Optogenetic Inhibition of Striatal Neuronal Activity Improves the Survival of Transplanted Neural Stem Cells and Neurological Outcomes after Ischemic Stroke in Mice

1Neuroscience and Neuroengineering Research Center, Med-X Research Institute and School of Biomedical Engineering, Shanghai Jiao Tong University, Shanghai, China
2Department of Neurology, Ruijin Hospital, School of Medicine, Shanghai Jiao Tong University, Shanghai 200030, China
3Department of Human Anatomy, Guangzhou Medical University, Guangzhou 510182, China
4Brain Science and Technology Research Center, Shanghai Jiao Tong University, Shanghai, China

Correspondence should be addressed to Guo-Yuan Yang; moc.361@6260gnayyg and Yongting Wang; moc.liamg@gnaw.gnitgnoy

Received 27 March 2017; Revised 25 June 2017; Accepted 18 July 2017; Published 14 September 2017

Academic Editor: Hailiang Tang

Copyright © 2017 Yifan Lu et al. This is an open access article distributed under the Creative Commons Attribution License, which permits unrestricted use, distribution, and reproduction in any medium, provided the original work is properly cited.

Abstract

Neural stem cell (NSC) transplantation is a promising treatment to improve the recovery after brain ischemia. However, how the survival, proliferation, migration, and differentiation of implanted NSC are influenced by endogenous neuronal activity remains unclear. In this work, we used optogenetic techniques to control the activity of striatal neurons and investigated how their activity affected the survival and migration of transplanted NSCs and overall neurological outcome after ischemic stroke.

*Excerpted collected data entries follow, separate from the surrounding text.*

(** * EarthQuake: the catalog client, the geometry extractor and the scene
    composer of [earthquake.py], embedded in Rocq.

    The program is a Python script.  Its values are the ones [json] produces
    (None, bool, int, float, str, list, dict); its failures are Python
    exceptions.  The embedding keeps both: [pyval] is the dynamic value,
    [result] carries the exception a statement raises, and [prog] threads the
    operator console, the rendering collaborator and the one mutable list the
    composer shares with its exception handlers. *)

From Stdlib Require Import Floats.PrimFloat Floats.FloatOps Floats.SpecFloat.
From Stdlib Require Import ZArith List String Bool Lia.
Import ListNotations.

(* Decimal literals denote the nearest double, as they do in Python. *)
Set Warnings "-register-all,-inexact-float".

Local Open Scope string_scope.
Local Open Scope list_scope.
Local Open Scope Z_scope.

(** ** Python values and exceptions *)

Module Py.

(** The exception classes this program can meet.  The first five are the
    [requests.exceptions.RequestException] family; all of them derive from
    [Exception]. *)
Inductive exn : Type :=
| ConnectionError          (* DNS failure, refused connection *)
| Timeout
| HTTPError (status : Z)   (* raised by [Response.raise_for_status] *)
| TooManyRedirects
| RequestsJSONDecodeError  (* requests.exceptions.JSONDecodeError *)
| AttributeError
| TypeError
| IndexError
| KeyError
| OverflowError
| ValueError
| OSError
| FileNotFoundError
| JSONDecodeError          (* json.JSONDecodeError *)
| UnicodeDecodeError
| RecursionError.

(** [except requests.exceptions.RequestException] *)
Definition is_RequestException (e : exn) : bool :=
  match e with
  | ConnectionError | Timeout | HTTPError _ | TooManyRedirects
  | RequestsJSONDecodeError => true
  | _ => false
  end.

(** [except FileNotFoundError] *)
Definition is_FileNotFoundError (e : exn) : bool :=
  match e with FileNotFoundError => true | _ => false end.

(** [except json.JSONDecodeError]; the [requests] class of the same name
    inherits from it. *)
Definition is_JSONDecodeError (e : exn) : bool :=
  match e with JSONDecodeError | RequestsJSONDecodeError => true | _ => false end.

Inductive result (A : Type) : Type :=
| Ok (a : A)
| Raise (e : exn).
Arguments Ok {A} a.
Arguments Raise {A} e.

Definition rbind {A B} (m : result A) (k : A -> result B) : result B :=
  match m with
  | Ok a => k a
  | Raise e => Raise e
  end.

Declare Scope result_scope.
Delimit Scope result_scope with result.
Notation "x <- m ;; k" := (rbind m (fun x => k))
  (at level 61, m at next level, right associativity) : result_scope.

(** A value as [json.load] / [Response.json] builds it.  A dict keeps its
    items in insertion order; a str is held as the bytes of its UTF-8
    encoding and read by character ([chars]). *)
Inductive pyval : Type :=
| PNone
| PBool (b : bool)
| PInt (z : Z)
| PFloat (f : float)
| PStr (s : string)
| PList (l : list pyval)
| PDict (d : list (string * pyval)).

(** [bool(v)] *)
Definition truthy (v : pyval) : bool :=
  match v with
  | PNone => false
  | PBool b => b
  | PInt z => negb (z =? 0)
  | PFloat f => negb (PrimFloat.eqb f 0%float)
  | PStr s => negb (String.eqb s "")
  | PList l => match l with [] => false | _ => true end
  | PDict d => match d with [] => false | _ => true end
  end.

(** [v is None] *)
Definition is_None (v : pyval) : bool :=
  match v with PNone => true | _ => false end.

(** [v == 'literal'] *)
Definition eq_str (v : pyval) (s : string) : bool :=
  match v with PStr t => String.eqb t s | _ => false end.

Fixpoint dict_get (d : list (string * pyval)) (k : string) : option pyval :=
  match d with
  | [] => None
  | (k', v) :: d' => if String.eqb k' k then Some v else dict_get d' k
  end.

(** [d.get(k)] on the items of a dict [d]. *)
Definition field (d : list (string * pyval)) (k : string) : pyval :=
  match dict_get d k with Some x => x | None => PNone end.

(** [v.get(k, default)]: only a dict has the method. *)
Definition get_default (v : pyval) (k : string) (default : pyval) : result pyval :=
  match v with
  | PDict d => Ok (match dict_get d k with Some x => x | None => default end)
  | _ => Raise AttributeError
  end.

(** [v.get(k)] *)
Definition get (v : pyval) (k : string) : result pyval := get_default v k PNone.

(** [k in v] for a str [k]: a key of a dict, an item of a list, a substring
    of a str. *)
Definition contains (v : pyval) (k : string) : result bool :=
  match v with
  | PDict d => Ok (match dict_get d k with Some _ => true | None => false end)
  | PList l => Ok (existsb (fun x => eq_str x k) l)
  | PStr s => Ok (match String.index 0 k s with Some _ => true | None => false end)
  | _ => Raise TypeError
  end.

(** A str is held as its UTF-8 encoding.  A character (a code point) is a
    lead byte together with the continuation bytes, [10xxxxxx], that follow
    it. *)
Definition is_continuation (c : Ascii.ascii) : bool :=
  let n := Ascii.nat_of_ascii c in
  (Nat.leb 128 n && Nat.ltb n 192)%bool.

Definition starts_with_continuation (s : string) : bool :=
  match s with
  | String c _ => is_continuation c
  | EmptyString => false
  end.

(** The characters of a str, each as a str of length one. *)
Fixpoint characters (s : string) : list string :=
  match s with
  | EmptyString => []
  | String c s' =>
      if starts_with_continuation s' then
        match characters s' with
        | k :: rest => String c k :: rest
        | [] => [String c EmptyString]
        end
      else String c EmptyString :: characters s'
  end.

Definition chars (s : string) : list pyval := map PStr (characters s).

(** [v[k]] with a str key *)
Definition item (v : pyval) (k : string) : result pyval :=
  match v with
  | PDict d => match dict_get d k with Some x => Ok x | None => Raise KeyError end
  | _ => Raise TypeError
  end.

(** [v[i]] with a non-negative int index.  The keys of a dict that came out
    of JSON are strs, so an int key is never found. *)
Definition index (v : pyval) (i : nat) : result pyval :=
  match v with
  | PList l => match nth_error l i with Some x => Ok x | None => Raise IndexError end
  | PStr s => match nth_error (chars s) i with Some x => Ok x | None => Raise IndexError end
  | PDict _ => Raise KeyError
  | _ => Raise TypeError
  end.

(** The items a [for] loop, a comprehension or [list.extend] draws from [v]. *)
Definition iter (v : pyval) : result (list pyval) :=
  match v with
  | PList l => Ok l
  | PStr s => Ok (chars s)
  | PDict d => Ok (map (fun kv => PStr (fst kv)) d)
  | _ => Raise TypeError
  end.

(** [len(v)] *)
Definition len (v : pyval) : result nat :=
  match v with
  | PList l => Ok (List.length l)
  | PStr s => Ok (List.length (chars s))
  | PDict d => Ok (List.length d)
  | _ => Raise TypeError
  end.

(** A [for] loop whose body updates the loop's accumulator and may raise. *)
Fixpoint for_each {A S : Type} (body : S -> A -> result S) (l : list A) (s : S)
  : result S :=
  match l with
  | [] => Ok s
  | x :: l' =>
      match body s x with
      | Ok s' => for_each body l' s'
      | Raise e => Raise e
      end
  end.

(** A list comprehension [[f(x) for x in l]]. *)
Fixpoint comprehension {A B : Type} (f : A -> result B) (l : list A)
  : result (list B) :=
  match l with
  | [] => Ok []
  | x :: l' =>
      match f x with
      | Ok y => match comprehension f l' with
                | Ok ys => Ok (y :: ys)
                | Raise e => Raise e
                end
      | Raise e => Raise e
      end
  end.

(** *** Numbers *)

(** [isinstance(v, (int, float))]; [bool] is a subclass of [int]. *)
Definition is_number (v : pyval) : bool :=
  match v with
  | PBool _ | PInt _ | PFloat _ => true
  | _ => false
  end.

(** [float(z)]: the nearest double, ties to even; an int beyond the double
    range raises. *)
Definition float_of_int (z : Z) : result float :=
  match binary_normalize prec emax z 0 false with
  | S754_infinity _ => Raise OverflowError
  | sf => Ok (SF2Prim sf)
  end.

(** Python compares a float with an int by their exact values. *)
Definition float_compare_int (f : float) (k : Z) : option comparison :=
  match Prim2SF f with
  | S754_nan => None
  | S754_infinity s => Some (if s then Lt else Gt)
  | S754_zero _ => Some (0 ?= k)
  | S754_finite s m e =>
      let m' := if s then Z.neg m else Z.pos m in
      Some (if 0 <=? e then (m' * 2 ^ e ?= k) else (m' ?= k * 2 ^ (- e)))
  end.

(** [v >= k] for an int [k] *)
Definition ge_int (v : pyval) (k : Z) : result bool :=
  match v with
  | PBool b => Ok (k <=? Z.b2z b)
  | PInt z => Ok (k <=? z)
  | PFloat f => Ok (match float_compare_int f k with
                    | Some Gt | Some Eq => true
                    | _ => false
                    end)
  | _ => Raise TypeError
  end.

(** [v > k] for an int [k] *)
Definition gt_int (v : pyval) (k : Z) : result bool :=
  match v with
  | PBool b => Ok (k <? Z.b2z b)
  | PInt z => Ok (k <? z)
  | PFloat f => Ok (match float_compare_int f k with
                    | Some Gt => true
                    | _ => false
                    end)
  | _ => Raise TypeError
  end.

(** [v * c] for a float [c] *)
Definition mul_float (v : pyval) (c : float) : result pyval :=
  match v with
  | PBool b => (x <- float_of_int (Z.b2z b) ;; Ok (PFloat (x * c)%float))%result
  | PInt z => (x <- float_of_int z ;; Ok (PFloat (x * c)%float))%result
  | PFloat f => Ok (PFloat (f * c)%float)
  | _ => Raise TypeError
  end.

(** [-v] *)
Definition neg (v : pyval) : result pyval :=
  match v with
  | PBool b => Ok (PInt (- Z.b2z b))
  | PInt z => Ok (PInt (- z))
  | PFloat f => Ok (PFloat (- f)%float)
  | _ => Raise TypeError
  end.

(** [max(k, v)] for an int [k]: the first argument is kept unless the second
    is strictly greater. *)
Definition max_int (k : Z) (v : pyval) : result pyval :=
  (greater <- gt_int v k ;;
   Ok (if greater then v else PInt k))%result.

End Py.

Import Py.
Local Open Scope result_scope.

(** ** Geometry extractor ([extract_geojson_lines]) *)

Module GeometryExtractor.

(** The nested helper [extract_coords].  [coords] is the local list it
    fills; [append] and [extend] add at its end. *)
Definition extract_coords (geometry : pyval) : result (list pyval) :=
  let coords : list pyval := [] in
  geom_type <- get geometry "type" ;;
  geom_coords <- get geometry "coordinates" ;;
  if eq_str geom_type "Point" then
    Ok coords
  else if eq_str geom_type "LineString" then
    Ok (coords ++ [geom_coords])
  else if eq_str geom_type "MultiLineString" then
    items <- iter geom_coords ;;
    Ok (coords ++ items)
  else if eq_str geom_type "Polygon" then
    ring <- index geom_coords 0 ;;
    Ok (coords ++ [ring])
  else if eq_str geom_type "MultiPolygon" then
    polys <- iter geom_coords ;;
    for_each (fun coords poly => ring <- index poly 0 ;; Ok (coords ++ [ring]))
             polys coords
  else
    Ok coords.

(** The body of the loop over the features of a FeatureCollection. *)
Definition extract_feature (all_lines : list pyval) (feature : pyval)
  : result (list pyval) :=
  geometry <- get feature "geometry" ;;
  if truthy geometry then
    coords <- extract_coords geometry ;;
    Ok (all_lines ++ coords)
  else
    Ok all_lines.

NSCs cultured from transgenic mice expressing fluorescent protein were transplanted into the peri-infarct region of the striatum after transient middle cerebral artery occlusion (tMCAO) surgery. The striatal neurons were excited or inhibited for 15 minutes daily via implanted optical fiber after tMCAO. The results revealed that mice which received NSC transplantation and optogenetic inhibition had smaller brain infarct volume and increased NSC migration compared to the NSC alone or PBS group (). In contrast, mice which received NSC transplantation and optogenetic excitation showed no difference in infarct volume and neurological behavior improvement compared to the PBS control group. In vitro experiments further revealed that the conditioned media from excited GABAergic neurons reduced NSC viability through paracrine mechanisms. Conclusion. Optogenetic inhibition of striatal neuronal activity further improved neurological recovery after NSC transplantation at the subacute phase after brain ischemia.